Do we have any way to measure the scope of injustice? Can we possibly know how many innocent people are prosecuted, and how many found guilty? One definietly hears stories of clearly guilty people being acquitted (classically, "on a technicality").
2.28.2006 6:31am
Since someone is bound to make the 'expense' argument against restitution for the cost of a successful defense, let me point out that the net expense to society is the same, it just comes out of many pockets instead of one.
2.28.2006 7:06am
CWuestefeld (mail):
The description of the offense seems incorrect. In NJ (where I reside), a license is NOT required for possession of a firearm. It looks like that on the surface, but when you read through all the laws, there are enough special cases that the NJ Firearms ID Card is effectively a license to take possession of firearms.

In particular, if you -- as a non-NJ citizen -- already possess a handgun and move into the state, there is no requirement to obtain a "permit". Also, obtaining a firearm via inheritance does not obligate you to obtain a "permit".

More to the point, there are plenty of exceptions carved out for transporting weapons.

That said, though, all firearms are technically illegal in NJ, and their possession is allowed by lists of exceptions. Thus, one is presumed guilty of a firearm crime here until able to demonstrate the exceptions that would legalize the action.

More info here:
2.28.2006 10:02am
Paul Hirsch (mail) (www):
As to attorney fees for those found not guilty, a court would use the lodestar rule: multiply the number of hours expended by the prevailing local hourly fee for similar work. It's done every day by courts. (So, Enoch would end up having to cover the overage of his "most expensive lawyer"!) Consequential damages, e.g., loss of reputation, would be more of a problem.

Gene Vilensky: Re online availability of the USC and the Code of Federal Regulations (CFR): see , the Cornell Law School's 'free' site. I know it has all of the USC, and I think it has all of the CFR. It's a great site.

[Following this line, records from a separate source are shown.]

(* ===== verification/Json.v ===== *)
(** * The streaming JSON parser of the JMAP requests

    crates/jmap-proto/src/parser: [json.rs] (the lexer), [mod.rs] (tokens),
    [impls.rs] (the values the lexer reads inside strings and the containers)
    and [base32.rs] (base32 values read straight from a JSON string).

    A parser method takes [&mut self] and may fail, so it is a function
    [Parser → result JError A * Parser]; the parser is kept on failure, as the
    code keeps it.  The texts of the error messages are abstracted to a
    constructor; a slice out of range is the error [Panic]. *)

From S2P Require Import Prelude Leb128 Base32 Utf8.

Open Scope word_scope.
Open Scope chr_scope.

(** [f64] and [fast_float::parse] come from a crate that is not modelled. *)
Class Floats := {
  f64 : Type;
  f64_eqb : f64 → f64 → bool;
  fast_float : bytes → option f64;
}.

(** ** State, errors, tokens *)

Record Parser := {
  p_bytes : bytes;
  p_iter : bytes;
  next_ch : option Z;
  pos : Z;
  pos_marker : Z;
  depth_array : Z;
  depth_dict : Z;
  is_eof : bool;
}.

Inductive JMessage :=
| TooManyNested
| UnexpectedArrayEnd
| UnexpectedDictEnd
| UnexpectedChar (ch : Z)
| BadNumber (text : bytes)
| InvalidJsonToken
| UnexpectedEof
| UnterminatedString
| InvalidUtf8
| IncompleteUnicode
| InvalidUnicode (code : bytes)
| ExpectedProperty.

Inductive JError :=
| NotJson (m : JMessage) (pos : Z)
| InvalidValue (text : bytes) (pos : Z)
| InvalidArgument (expected : string)
| NotRequest
| Panic
| OutOfFuel.

Inductive Token `{Floats} (T : Type) :=
| Colon
| Comma
| DictStart
| DictEnd
| ArrayStart
| ArrayEnd
| Integer (v : Z)
| Float (v : f64)
| Boolean (v : bool)
| TString (v : T)
| Null.
Arguments Colon {_ T}.
Arguments Comma {_ T}.
Arguments DictStart {_ T}.
Arguments DictEnd {_ T}.
Arguments ArrayStart {_ T}.
Arguments ArrayEnd {_ T}.
Arguments Integer {_ T} v.
Arguments Float {_ T} v.
Arguments Boolean {_ T} v.
Arguments TString {_ T} v.
Arguments Null {_ T}.

Definition MAX_NESTED_LEVELS : Z := 16.

Definition parser_new (bytes : bytes) : Parser :=
  {| p_bytes := bytes; p_iter := bytes; next_ch := None; pos := 0; pos_marker := 0;
     depth_array := 0; depth_dict := 0; is_eof := false |}.

(** ** The parser monad *)

Definition J (A : Type) : Type := Parser → result JError A * Parser.

#[export] Instance J_ret : MRet J := λ A a p, (Ok a, p).
#[export] Instance J_bind : MBind J := λ A B k m p,
  match m p with (Ok a, p) => k a p | (Err e, p) => (Err e, p) end.

Definition throw {A} (e : JError) : J A := λ p, (Err e, p).
Definition get {A} (f : Parser → A) : J A := λ p, (Ok (f p), p).
Definition lift {A} (r : result JError A) : J A := λ p, (r, p).

Definition upd_iter (it : bytes) (n : Z) (p : Parser) : Parser :=
  {| p_bytes := p_bytes p; p_iter := it; next_ch := next_ch p; pos := n;
     pos_marker := pos_marker p; depth_array := depth_array p; depth_dict := depth_dict p;
     is_eof := is_eof p |}.
Definition upd_next_ch (c : option Z) (p : Parser) : Parser :=
  {| p_bytes := p_bytes p; p_iter := p_iter p; next_ch := c; pos := pos p;
     pos_marker := pos_marker p; depth_array := depth_array p; depth_dict := depth_dict p;
     is_eof := is_eof p |}.
Definition upd_depth (a d : Z) (p : Parser) : Parser :=
  {| p_bytes := p_bytes p; p_iter := p_iter p; next_ch := next_ch p; pos := pos p;
     pos_marker := pos_marker p; depth_array := a; depth_dict := d; is_eof := is_eof p |}.
Definition upd_marker (n : Z) (p : Parser) : Parser :=
  {| p_bytes := p_bytes p; p_iter := p_iter p; next_ch := next_ch p; pos := pos p;
     pos_marker := n; depth_array := depth_array p; depth_dict := depth_dict p;
     is_eof := is_eof p |}.
Definition upd_eof (b : bool) (p : Parser) : Parser :=
  {| p_bytes := p_bytes p; p_iter := p_iter p; next_ch := next_ch p; pos := pos p;
     pos_marker := pos_marker p; depth_array := depth_array p; depth_dict := depth_dict p;
     is_eof := b |}.
Definition modify (f : Parser → Parser) : J () := λ p, (Ok (), f p).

Actually, the feds are pretty good at getting things out online.
2.28.2006 11:46am
TDPerkins (mail):
PersonFromPorlock wrote:

Since someone is bound to make the 'expense' argument against restitution for the cost of a successful defense, let me point out that the net expense to society is the same, it just comes out of many pockets instead of one.

And with more emphasis, it comes out of the pockets of the people who are voting for the government which causes the expense. Should be a nice feedback system keeping prosecutor's in line.

Yours, TDP, ml, msl, &pfpp
2.28.2006 11:49am
TDPerkins (mail):
This may be found relevant. The Psycology of Self Defense.

Yours, TDP, ml, msl, &pfpp
2.28.2006 2:37pm
gs (mail):
If NJ is violating--perhaps flouting--a national law, you'd think the feds should get involved. (Not that I retain any confidence in the current administration.)
2.28.2006 3:24pm
denton bramwell (mail):
Actually, FOPA does allow recovery of attorney fees if someone procedes with a baseless prosecution or a civil action, and you are acquitted or the charges are dismissed. Too bad that applies only to violations of the Gun Control Act.
3.1.2006 9:43pm
Brett Bellmore,

I don't think that would go over well with the voters. Maybe an acquitted defendant should be able to sue, prove his innocence, and recover his money.

The idea that the money should be given away to criminals who were able to convince twelve people of a "reasonable doubt" is just too much, I think. Should California have paid O.J. Simpson's legal bills?